The question is a serious one. But here again a thorough and careful study of the enemy's position has shown the danger to be far less than it appeared at first sight. Even bacilli have what the French call "the defects of their virtues." Their astonishing and most disquieting powers of adjustment, of accommodation to the surroundings in which they find themselves, namely, the tissues and body-fluids of some particular host whom they attack, bring certain limitations with them. Just in so far as they have adjusted themselves to live in and overcome the opposition of the body-tissues of a certain species of animals, just to that degree they have incapacitated themselves to live in the tissues of any other species.
Some of the most interesting and far-reachingly important work that has been done in the bacteriology of tuberculosis of late years has concerned itself with the changes that have taken place in different varieties and strains of tubercle bacilli as the result of adjusting themselves to particular environments. The subject is so enormous that only the crudest outlines can be given here, and so new that it is impossible to announce any positive conclusions. But these appear to be the dominant tendencies of thought in the field so far.
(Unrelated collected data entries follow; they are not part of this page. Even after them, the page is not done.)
(** * RAMCloud segment manager (SegmentManager.cc): a shallow embedding

    The segment manager owns the life cycle of the segments of one master's
    log.  This development embeds the C++ of [SegmentManager.cc] as a
    state-and-failure monad over a record holding the members of the class,
    and proves the properties the design document states about it.

    Conventions of the embedding:
    - a [LogSegment*] or [LogSegment&] is the index of the [segments] entry
      holding the object (every segment lives in [segments[slot]]);
    - [uint32_t] and [uint64_t] values are [Z] with the wrap-around written
      out ([wrap32], [wrap64]); slots are [nat] (no arithmetic is done on
      them);
    - [assert] is active: a failing assertion ends the run with
      [Err AssertionFailed];
    - a failure carries no manager; where a property depends on what a
      throwing call leaves behind, that manager is defined on its own
      ([allocHead_unwound]);
    - the intrusive per-state lists are lists of slots, in list order. *)

From Stdlib Require Import ZArith QArith.QArith_base QArith.Qround.
From stdpp Require Import gmap list fin_maps functions.

#[local] Open Scope Z_scope.

(** ** Machine integers *)

Definition wrap32 (z : Z) : Z := z mod 2 ^ 32.
Definition wrap64 (z : Z) : Z := z mod 2 ^ 64.
(** [int] in two's complement. *)
Definition wrapInt (z : Z) : Z := (z + 2 ^ 31) mod 2 ^ 32 - 2 ^ 31.
(** C4. Applying the cleanup a second time changes nothing more: the files
    are what the first run left, and when the file loads the second run's
    classification loop collects no key, so it makes no deletion and no
    save and reports that no problematic field was found. *)
Theorem apply_idempotent filepath w :
  let w1 := (fix_comment_fields filepath false w).1 in
  let w2 := (fix_comment_fields filepath false w1).1 in
  disk w2 = disk w1
  ∧ ∀ audio1, tags_at w1 filepath = Some audio1 →
      (∀ w0, ∃ w' st,
         for_acc (map_to_list audio1) classify_frame (mkScan [] None) w0 = (w', inr st)
         ∧ to_remove st = [])
      ∧ tags_at w2 filepath = Some audio1
      ∧ stdout w2 = stdout w1 ++ report filepath audio1 ++ [MNoProblem]
      ∧ calls w2 = calls w1 ++ [CLoad filepath].
Proof.
  intros w1 w2.
  assert (Hclean : ∀ audio1, tags_at w1 filepath = Some audio1 →
            disk w1 !! filepath = Some (Tagged audio1) ∧ removed_keys audio1 = []).
  { intros audio1 H1. unfold tags_at in H1.
    destruct (disk w1 !! filepath) as [[a|]|] eqn:E1; simplify_eq. split; [done|].
    destruct (load_cases w filepath) as [[audio Hload]|Hload].
    - subst w1. rewrite (fix_comment_fields_tags _ _ _ _ Hload) in E1. simplify_eq.
      apply removed_keys_cleaned.
    - subst w1. rewrite (fix_comment_fields_unloadable _ _ _ Hload) in E1. simpl in E1.
      by destruct (Hload audio1). }
  split.
  - destruct (load_cases w1 filepath) as [[audio1 Hload1]|Hload1].
    + destruct (Hclean audio1) as [_ Hrm]; [unfold tags_at; by rewrite Hload1|].
      subst w2. by rewrite (fix_comment_fields_clean _ _ _ _ Hload1 Hrm).
    + subst w2. by rewrite (fix_comment_fields_unloadable _ _ _ Hload1).
  - intros audio1 [Hload1 Hrm]%Hclean. split; [|split; [|split]].
    + intros w0. rewrite for_classify_frame. eexists _, _. split; [done|]. simpl.
      exact Hrm.
    + subst w2. unfold tags_at.
      by rewrite (fix_comment_fields_tags _ _ _ _ Hload1), (cleaned_id _ Hrm).
    + subst w2. by rewrite (fix_comment_fields_clean _ _ _ _ Hload1 Hrm).
    + subst w2. by rewrite (fix_comment_fields_clean _ _ _ _ Hload1 Hrm).
Qed.

Lemma apply_idempotent_witness :
  let w1 := (fix_comment_fields "song.mp3" false scenario_world).1 in
  let w2 := (fix_comment_fields "song.mp3" false w1).1 in
  disk w2 = disk w1
  ∧ tags_at w2 "song.mp3" = Some (cleaned scenario_tags)
  ∧ calls w2 = calls w1 ++ [CLoad "song.mp3"].
Proof.
  intros w1 w2.
  destruct (apply_idempotent "song.mp3" scenario_world) as [Hdisk Hsecond].
  split; [exact Hdisk|].
  destruct (Hsecond (cleaned scenario_tags)) as (_ & Htags & _ & Hcalls);
    [vm_compute; reflexivity|].
  split; assumption.
Defined.

(** * The scenario of the specification *)

(** The scenario as the specification states it fails: after an applying
    run the file does not hold the "Songs-DB_Custom1" frame alone, the
    frame "COMM::eng" is still there. *)
Lemma scenario_apply_keeps_comm_eng :
  tags_at (fix_comment_fields "song.mp3" false scenario_world).1 "song.mp3"
  ≠ Some {["COMM:Songs-DB_Custom1:XXX" := comm "Songs-DB_Custom1" "XXX" "keep me"]}
  ∧ from_option (λ audio' : gmap string Frame, audio' !! "COMM::eng") None
      (tags_at (fix_comment_fields "song.mp3" false scenario_world).1 "song.mp3")
    = Some (comm "" "eng" "dup").
Proof.
  assert (Hkept : from_option (λ audio' : gmap string Frame, audio' !! "COMM::eng") None
            (tags_at (fix_comment_fields "song.mp3" false scenario_world).1 "song.mp3")
          = Some (comm "" "eng" "dup")) by (vm_compute; reflexivity).
  split; [|exact Hkept].
  intros H. rewrite H in Hkept. vm_compute in Hkept. discriminate Hkept.
Qed.

(** C7, amended. For the tag set {COMM::eng="dup", COMM:ID3v1 Comment:eng=
    "legacy", COMM:Songs-DB_Custom1:XXX="keep me"}, an applying run deletes
    the frame "COMM:ID3v1 Comment:eng" only and leaves "COMM::eng" and
    "COMM:Songs-DB_Custom1:XXX" in the file, unchanged. *)
Theorem scenario_apply :
  tags_at (fix_comment_fields "song.mp3" false scenario_world).1 "song.mp3"
  = Some (<["COMM::eng" := comm "" "eng" "dup"]>
          {["COMM:Songs-DB_Custom1:XXX" := comm "Songs-DB_Custom1" "XXX" "keep me"]})
  ∧ calls (fix_comment_fields "song.mp3" false scenario_world).1
    = [CLoad "song.mp3"; CDel "COMM:ID3v1 Comment:eng"; CSave "song.mp3"; CLoad "song.mp3"].
Proof. split; vm_compute; reflexivity. Qed.

(** * The batch *)

Lemma has_problem_foldl l c :
  has_problem (foldl check_frame c l) = has_problem c || existsb removable l.
Proof.
  revert c. induction l as [|[key value] l IH]; intros c; simpl.
  - by rewrite orb_false_r.
  - rewrite IH. unfold check_frame, removable, is_comm, desc_of, lang_of; simpl.
    destruct (String.prefix "COMM" key); simpl; [|done].
    destruct (String.eqb (default "" (desc value)) "Songs-DB_Custom1"); simpl; [done|].
    destruct (String.eqb (default "" (desc value)) "ID3v1 Comment"
              && String.eqb (default "" (lang value)) "eng"
              || String.eqb (default "" (desc value)) ""
                 && String.eqb (default "" (lang value)) "XXX"); simpl; [|done].
    by rewrite orb_true_r.
Qed.

Lemma existsb_removable (audio : gmap string Frame) :
  existsb removable (map_to_list audio) = true ↔ removed_keys audio ≠ [].
Proof.
  unfold removed_keys. induction (map_to_list audio) as [|kv l IH]; simpl; [done|].
  rewrite filter_cons, orb_true_iff, IH.
  destruct (removable kv); simpl; [|intuition congruence].
  split; [done|]. by left.
Qed.


Lemma banners_app l1 l2 : banners (l1 ++ l2) = banners l1 ++ banners l2.
Proof. apply omap_app. Qed.

Lemma banners_flat_map {A} (f : A → list Msg) l :
  (∀ x, banners (f x) = []) → banners (flat_map f l) = [].
Proof.
  intros H. induction l as [|x l IH]; simpl; [done|].
  by rewrite banners_app, H, IH.
Qed.

Lemma banners_report filepath audio : banners (report filepath audio) = [filepath].
Proof.
  unfold report. rewrite !banners_app. simpl.
  unfold before_msgs, classify_msgs. rewrite !banners_flat_map; [done|..].
  - intros x. unfold classify_msg. by repeat case_match.
  - intros x. unfold before_msg. by repeat case_match.
Qed.

Lemma banners_after_msgs audio : banners (after_msgs audio) = [].
Proof.
  apply banners_flat_map. intros x. unfold after_msg. by repeat case_match.
Qed.

(** What a run of [fix_comment_fields] prints starts one banner. *)
Lemma fix_comment_fields_stdout filepath dry_run w :
  ∃ out, stdout (fix_comment_fields filepath dry_run w).1 = stdout w ++ out
         ∧ banners out = [filepath].
Proof.
  fix_cases filepath dry_run w audio Hload Hrm; cbn [fst stdout]; eexists;
    (split; [done|]);
    rewrite ?banners_app, ?banners_report, ?banners_after_msgs; reflexivity.
Qed.

(** ** One file of the batch *)

Lemma batch_file_run dry_run filepath n w :
  batch_file dry_run filepath n w =
  if needs_fix (disk w) filepath then
    ((fix_comment_fields filepath dry_run
        (emit (MBatchFile filepath) (log_call (CLoad filepath) w))).1,
     inr (S n))
  else (log_call (CLoad filepath) w, inr n).
Proof.
  unfold batch_file, try_bare, mbind, M_bind, ID3, needs_fix.
  destruct (disk w !! filepath) as [[audio|]|]; try done.
  rewrite has_problem_foldl; simpl.
  destruct (existsb removable (map_to_list audio)); [|done].
  pose proof (fix_comment_fields_returns filepath dry_run
                (emit (MBatchFile filepath) (log_call (CLoad filepath) w))) as Hr.
  destruct (fix_comment_fields _ _ _) as [w' r]; simpl in *. by rewrite Hr.
Qed.

Lemma needs_fix_loads (d : gmap string File) filepath :
  needs_fix d filepath = true → ∃ audio, d !! filepath = Some (Tagged audio).
Proof. unfold needs_fix. destruct (d !! filepath) as [[audio|]|]; eauto; done. Qed.

Lemma batch_file_step dry_run filepath n w :
  ∃ w' out cs,
    batch_file dry_run filepath n w = (w', inr (n + length (banners out)))
    ∧ stdout w' = stdout w ++ out
    ∧ calls w' = calls w ++ CLoad filepath :: cs
    ∧ glob w' = glob w
    ∧ stderr w' = stderr w
    ∧ banners out = (if needs_fix (disk w) filepath then [filepath] else [])
    ∧ (∀ q, q ≠ filepath → disk w' !! q = disk w !! q)
    ∧ (tags_at w filepath = None → disk w' = disk w ∧ out = []).
Proof.
  rewrite batch_file_run. destruct (needs_fix (disk w) filepath) eqn:E.
  - set (w0 := emit (MBatchFile filepath) (log_call (CLoad filepath) w)).
    destruct (fix_comment_fields_stdout filepath dry_run w0) as (out & Hout & Hb).
    destruct (fix_comment_fields_calls filepath dry_run w0) as (cs & Hcs & _).
    apply needs_fix_loads in E as [audio Hload].
    exists (fix_comment_fields filepath dry_run w0).1, (MBatchFile filepath :: out), cs.
    simpl. rewrite Hb. split; [by rewrite Nat.add_1_r|].
    split; [by rewrite Hout; simpl; rewrite <- app_assoc|].
    split; [by rewrite Hcs; simpl; rewrite <- app_assoc|].
    split; [by rewrite fix_comment_fields_glob|].
    split.
    { assert (Hl : disk w0 !! filepath = Some (Tagged audio)) by done.
      subst w0. clear Hout Hcs.
      fix_cases filepath dry_run
        (emit (MBatchFile filepath) (log_call (CLoad filepath) w)) a Hl' Hrm; try done.
      by destruct (Hl' audio). }
    split; [done|]. split.
    + intros q Hq. by rewrite fix_comment_fields_other.
    + unfold tags_at. by rewrite Hload.
  - exists (log_call (CLoad filepath) w), [], []. simpl.
    rewrite Nat.add_0_r, app_nil_r. done.
Qed.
Though nearly all domestic animals and birds, and a majority of wild animals under captivity, are subject to the attack of tuberculosis, practically all the infections hitherto studied are caused by one of three great varieties or species of the tubercle bacillus: the human, infesting our own species; the bovine, attacking cattle; and the avian, inhabiting the tissues of birds, especially the domestic fowl. These three varieties or species so closely resemble one another that they were at one time regarded as identical, and we can well remember the wave of dismay which swept over the medical world when Robert Koch announced that the "perlsucht" of cattle was a genuine and unquestioned tuberculosis due to an unmistakable tubercle bacillus. But as these varieties were thoroughly and carefully studied, it was soon found that they presented definite marks of differentiation, until now they are universally admitted to be distinct varieties, each with its own life peculiarities, and, according to some authorities, even distinct species.